(** One command line in the [Ready] mode. *)
Definition handleCommand (srv : server) (st : serverState) (c : connection) (line : bytes) : serverState * connection * list bytes :=
  let s := opScenario (srvOptions srv) in
  let raw := trim_right [x0d; x0a] line in
  let '(tag, name) := parseCommand raw in
  let '(commands, command) := record (svCommands st) raw name (cnTLS c) (cnID c) in
  let st := st <| svCommands := commands |> in
  let c := c <| cnCommands := cnCommands c + 1 |> in
  if disconnects s st c name raw then
    let '(st, c) := endConnection (st <| svDisconnectUsed := true |>) c in (st, c, [])
  else if negb (beqs (scMalformedResponse s) []) then (st, c, [wireLine (scMalformedResponse s)])
  else if oversized s name && oversizedPanics s then (st, c <| cnMode := Panicked |>, [])
  else
    let first := if oversized s name then [oversizedChunk s] else [] in
    let '(st, c, chunks) := serveCommand srv st c command tag in
    (st, c, first ++ chunks).

(** A line on a held label fault is recorded, never dispatched. *)
Definition recordLine (st : serverState) (target : Command) (line : bytes) : serverState :=
  let raw := trim_right [x0d; x0a] line in
  let '(_, name) := parseCommand raw in
  st <| svCommands := fst (record (svCommands st) raw name (cmdTLS target) (cmdConnectionID target)) |>.

(** One event of a connection. *)
Definition handleEvent (srv : server) (st : serverState) (c : connection) (e : event) : serverState * connection * list bytes :=
  match cnMode c, e with
  | (Closed | Panicked), _ => (st, c, [])
  | Handshaking greeted, HandshakeResult true =>
      (st, c <| cnTLS := true |> <| cnMode := Ready |>, if greeted then [] else [greetingChunk (srvOptions srv)])
  | Ready, LineReceived line => handleCommand srv st c line
  | AwaitPlain tag, LineReceived line => applyReply st c tag (plainReply tag (trim_space line))
  | Discarding, LineReceived _ => (st, c, [])
  | Recording target, LineReceived line => (recordLine st target line, c, [])
  | _, HandshakeResult true => (st, c, [])
  | _, _ => let '(st, c) := endConnection st c in (st, c, [])
  end.

(** ** The whole server *)

Record system := mkSystem { sysState : serverState; sysConnections : gmap Z connection; sysWritten : gmap Z (list bytes) }.

(** One step: a connection is accepted, an event reaches one, or a test arms a
    fault.  The changes a test makes to a stateful fixture directly are those
    of [MailboxStoreSpec.fixtureStep]. *)
Inductive systemStep (srv : server) : system -> system -> Prop :=
| SystemAccept s st c chunks : accept (srvOptions srv) (sysState s) = (st, c, chunks) ->
    systemStep srv s (mkSystem st (<[cnID c := c]> (sysConnections s)) (<[cnID c := chunks]> (sysWritten s)))
| SystemEvent s id c e st c' chunks : sysConnections s !! id = Some c -> handleEvent srv (sysState s) c e = (st, c', chunks) ->
    systemStep srv s (mkSystem st (<[id := c']> (sysConnections s)) (<[id := default [] (sysWritten s !! id) ++ chunks]> (sysWritten s)))
| SystemInject s fault armed : svStateful (sysState s) <> None ->
    InjectFault (svFaults (sysState s)) (svNextFault (sysState s)) fault = inr armed ->
    systemStep srv s (mkSystem ((sysState s) <| svFaults := armed |> <| svNextFault := S (svNextFault (sysState s)) |>) (sysConnections s) (sysWritten s))
| SystemInjectLabel s labels fault armed : svLabels (sysState s) = Some labels ->
    InjectLabelFault labels (svLabelFaults (sysState s)) (svNextFault (sysState s)) fault = inr armed ->
    systemStep srv s (mkSystem ((sysState s) <| svLabelFaults := armed |> <| svNextFault := S (svNextFault (sysState s)) |>) (sysConnections s) (sysWritten s)).

Definition initialSystem (st : serverState) : system := mkSystem st ∅ ∅.

(** The same steps, as instructions to run; one that does not apply changes
    nothing. *)
Inductive action := Accept | Deliver (id : Z) (e : event) | Arm (fault : MutationFault) | ArmLabel (fault : LabelFault).

Definition act (srv : server) (s : system) (a : action) : system :=
  let st := sysState s in
  match a with
  | Accept =>
      let '(st, c, chunks) := accept (srvOptions srv) st in
      mkSystem st (<[cnID c := c]> (sysConnections s)) (<[cnID c := chunks]> (sysWritten s))
  | Deliver id e =>
      match sysConnections s !! id with
      | Some c =>
          let '(st, c, chunks) := handleEvent srv st c e in
          mkSystem st (<[id := c]> (sysConnections s)) (<[id := default [] (sysWritten s !! id) ++ chunks]> (sysWritten s))
      | None => s
      end
  | Arm fault =>
      match svStateful st, InjectFault (svFaults st) (svNextFault st) fault with
      | Some _, inr armed => mkSystem (st <| svFaults := armed |> <| svNextFault := S (svNextFault st) |>) (sysConnections s) (sysWritten s)
      | _, _ => s
      end
  | ArmLabel fault =>
      match svLabels st with
      | Some labels =>
          match InjectLabelFault labels (svLabelFaults st) (svNextFault st) fault with
          | inr armed => mkSystem (st <| svLabelFaults := armed |> <| svNextFault := S (svNextFault st) |>) (sysConnections s) (sysWritten s)
          | inl _ => s
          end
      | None => s
      end
  end.
Definition acts (srv : server) (s : system) (actions : list action) : system := fold_left (act srv) actions s.

Lemma act_star srv s a : star (systemStep srv) s (act srv s a).
Proof.
  assert (Hstep : forall s', systemStep srv s s' -> star (systemStep srv) s s') by (intros s' H; eapply star_snoc; [constructor|done]).
  destruct a as [|id e|fault|fault]; cbn -[accept handleEvent InjectFault InjectLabelFault].
  - destruct (accept _ _) as [[st c] chunks] eqn:E. by apply Hstep, SystemAccept.
  - destruct (sysConnections s !! id) as [c|] eqn:Ec; [|constructor]. destruct (handleEvent _ _ _ _) as [[st k] chunks] eqn:E.
    apply Hstep. by eapply SystemEvent.
  - destruct (svStateful (sysState s)) eqn:Es; [|constructor]. destruct (InjectFault _ _ _) eqn:E; [constructor|].
    apply Hstep. eapply SystemInject; [by rewrite Es|done].
  - destruct (svLabels (sysState s)) as [labels|] eqn:Es; [|constructor]. destruct (InjectLabelFault _ _ _ _) eqn:E; [constructor|].
    apply Hstep. by eapply SystemInjectLabel.
Qed.

Lemma acts_star srv actions : forall s, star (systemStep srv) s (acts srv s actions).
Proof. induction actions as [|a actions IH]; intros s; [constructor|]. eapply star_trans; [apply act_star|apply IH]. Qed.

(** * What an event does to the test server

    The handling of one event, in atoms: every change [handleEvent] makes to
    the server's state and the connection is a run of the effects below, each
    with what the loop knows when it happens.  The invariants of
    [TestServerSpec] are proved of one effect at a time. *)

(** ** What the loop knows *)

(** A command of this connection in the log, named by its own bytes. *)
Definition recorded (st : serverState) (c : connection) (command : Command) : Prop :=
  command ∈ svCommands st /\ cmdConnectionID command = cnID c /\ cmdTLS command = cnTLS c /\
  cmdName command = (parseCommand (cmdRaw command)).2.

(** The log holds an authentication this connection sent under TLS. *)
Definition authRecorded (st : serverState) (c : connection) : Prop :=
  exists command, command ∈ svCommands st /\ cmdConnectionID command = cnID c /\ cmdTLS command = true /\
    isAuthentication (cmdName command) = true.

(** ** Effects *)

Inductive effect : serverState * connection -> serverState * connection -> Prop :=
| EffRecord st c raw tls id :
    effect (st, c) (st <| svCommands := (record (svCommands st) raw (parseCommand raw).2 tls id).1 |>, c)
| EffCount st c : effect (st, c) (st, c <| cnCommands := cnCommands c + 1 |>)
| EffDisconnect st c : effect (st, c) (st <| svDisconnectUsed := true |>, c)
| EffExamine st c count : effect (st, c) (st <| svExamineCount := count |>, c)
| EffMode st c mode : (forall tag, mode <> AwaitPlain tag) -> mode <> Closed -> effect (st, c) (st, c <| cnMode := mode |>)
| EffAwait st c tag : cnTLS c = true -> authRecorded st c -> effect (st, c) (st, c <| cnMode := AwaitPlain tag |>)
| EffTLS st c : effect (st, c) (st, c <| cnTLS := true |>)
| EffAuthenticated st c : cnTLS c = true -> authRecorded st c -> effect (st, c) (st, c <| cnAuthenticated := true |>)
| EffServe st c command tag st' session result : recorded st c command ->
    serveSession st c tag (cmdName command) (cmdRaw command) = (st', session, result) ->
    effect (st, c) (st', c <| cnSession := session |>)
| EffFault st c command tag a armed : recorded st c command -> cnMode c = Ready ->
    claimFault (svFaults st) command (cnAuthenticated c) = Some (a, armed) ->
    effect (st, c) (applyFault (st <| svFaults := armed |>) c a command tag)
| EffLabelFault st c labels command tag a armed : recorded st c command -> cnMode c = Ready -> svLabels st = Some labels ->
    claimLabelFault labels (svLabelFaults st) (cnSession c) command (cnAuthenticated c) = Some (a, armed) ->
    effect (st, c) (triggerLabelFault (st <| svLabelFaults := armed |>) labels c a command tag)
| EffEnd st c : effect (st, c) (endConnection st c).

Abbreviation effects := (star effect).

Lemma effect_star x y : effect x y -> effects x y.
Proof. intros. eapply star_snoc; [constructor|done]. Qed.
Lemma effects_snoc x y z : effects x y -> effect y z -> effects x z.
Proof. apply star_snoc. Qed.

(** ** Every reply *)

Lemma end_effects st c st' c' (chunks chunks' : list bytes) : (let '(st, c) := endConnection st c in (st, c, chunks)) = (st', c', chunks') ->
  effects (st, c) (st', c').
Proof. destruct (endConnection st c) as [s k] eqn:E. intros [= <- <- _]. apply effect_star. rewrite <- E. constructor. Qed.

Lemma ready_effects st c : effects (st, c) (st, c <| cnMode := Ready |>).
Proof. apply effect_star. by constructor. Qed.

(** What a reply needs of the connection it is given on. *)
Definition replyFits (st : serverState) (c : connection) (r : reply) : Prop :=
  match r with SayAuthenticated _ | SayAwaitPlain _ => cnTLS c = true /\ authRecorded st c | _ => True end.

Lemma applyReply_effects st c tag r st' c' chunks : replyFits st c r -> applyReply st c tag r = (st', c', chunks) -> effects (st, c) (st', c').
Proof.
  intros Hr. destruct r as [l|l|l|l|l]; cbn; try (intros [= <- <- _]).
  - apply ready_effects.
  - eapply effects_snoc; [apply effect_star, EffAuthenticated; apply Hr|]. by constructor.
  - apply effect_star. by constructor.
  - apply effect_star. constructor; apply Hr.
  - apply effect_star, EffEnd.
Qed.

Lemma plainReply_fits st c tag response : cnTLS c = true -> authRecorded st c -> replyFits st c (plainReply tag response).
Proof. intros. unfold plainReply. destruct (beqs _ _); [done|]. by destruct (plainAccepted response). Qed.

Lemma recorded_auth st c command : recorded st c command -> cnTLS c = true -> isAuthentication (cmdName command) = true -> authRecorded st c.
Proof. intros (Hi & Hid & Ht & _) H Ha. exists command. by rewrite Ht. Qed.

- - - - -

* [Task prompt]:
Please transcribe only the lines in the records above running from the line that has "command = cnTLS c /\" through the line that has "effect (st, c) (st', c", both included, exactly as they appear.

* [Answer section]:
  command ∈ svCommands st /\ cmdConnectionID command = cnID c /\ cmdTLS command = cnTLS c /\
  cmdName command = (parseCommand (cmdRaw command)).2.

(** The log holds an authentication this connection sent under TLS. *)
Definition authRecorded (st : serverState) (c : connection) : Prop :=
  exists command, command ∈ svCommands st /\ cmdConnectionID command = cnID c /\ cmdTLS command = true /\
    isAuthentication (cmdName command) = true.

(** ** Effects *)

Inductive effect : serverState * connection -> serverState * connection -> Prop :=
| EffRecord st c raw tls id :
    effect (st, c) (st <| svCommands := (record (svCommands st) raw (parseCommand raw).2 tls id).1 |>, c)
| EffCount st c : effect (st, c) (st, c <| cnCommands := cnCommands c + 1 |>)
| EffDisconnect st c : effect (st, c) (st <| svDisconnectUsed := true |>, c)
| EffExamine st c count : effect (st, c) (st <| svExamineCount := count |>, c)
| EffMode st c mode : (forall tag, mode <> AwaitPlain tag) -> mode <> Closed -> effect (st, c) (st, c <| cnMode := mode |>)
| EffAwait st c tag : cnTLS c = true -> authRecorded st c -> effect (st, c) (st, c <| cnMode := AwaitPlain tag |>)
| EffTLS st c : effect (st, c) (st, c <| cnTLS := true |>)
| EffAuthenticated st c : cnTLS c = true -> authRecorded st c -> effect (st, c) (st, c <| cnAuthenticated := true |>)
| EffServe st c command tag st' session result : recorded st c command ->
    serveSession st c tag (cmdName command) (cmdRaw command) = (st', session, result) ->
    effect (st, c) (st', c <| cnSession := session |>)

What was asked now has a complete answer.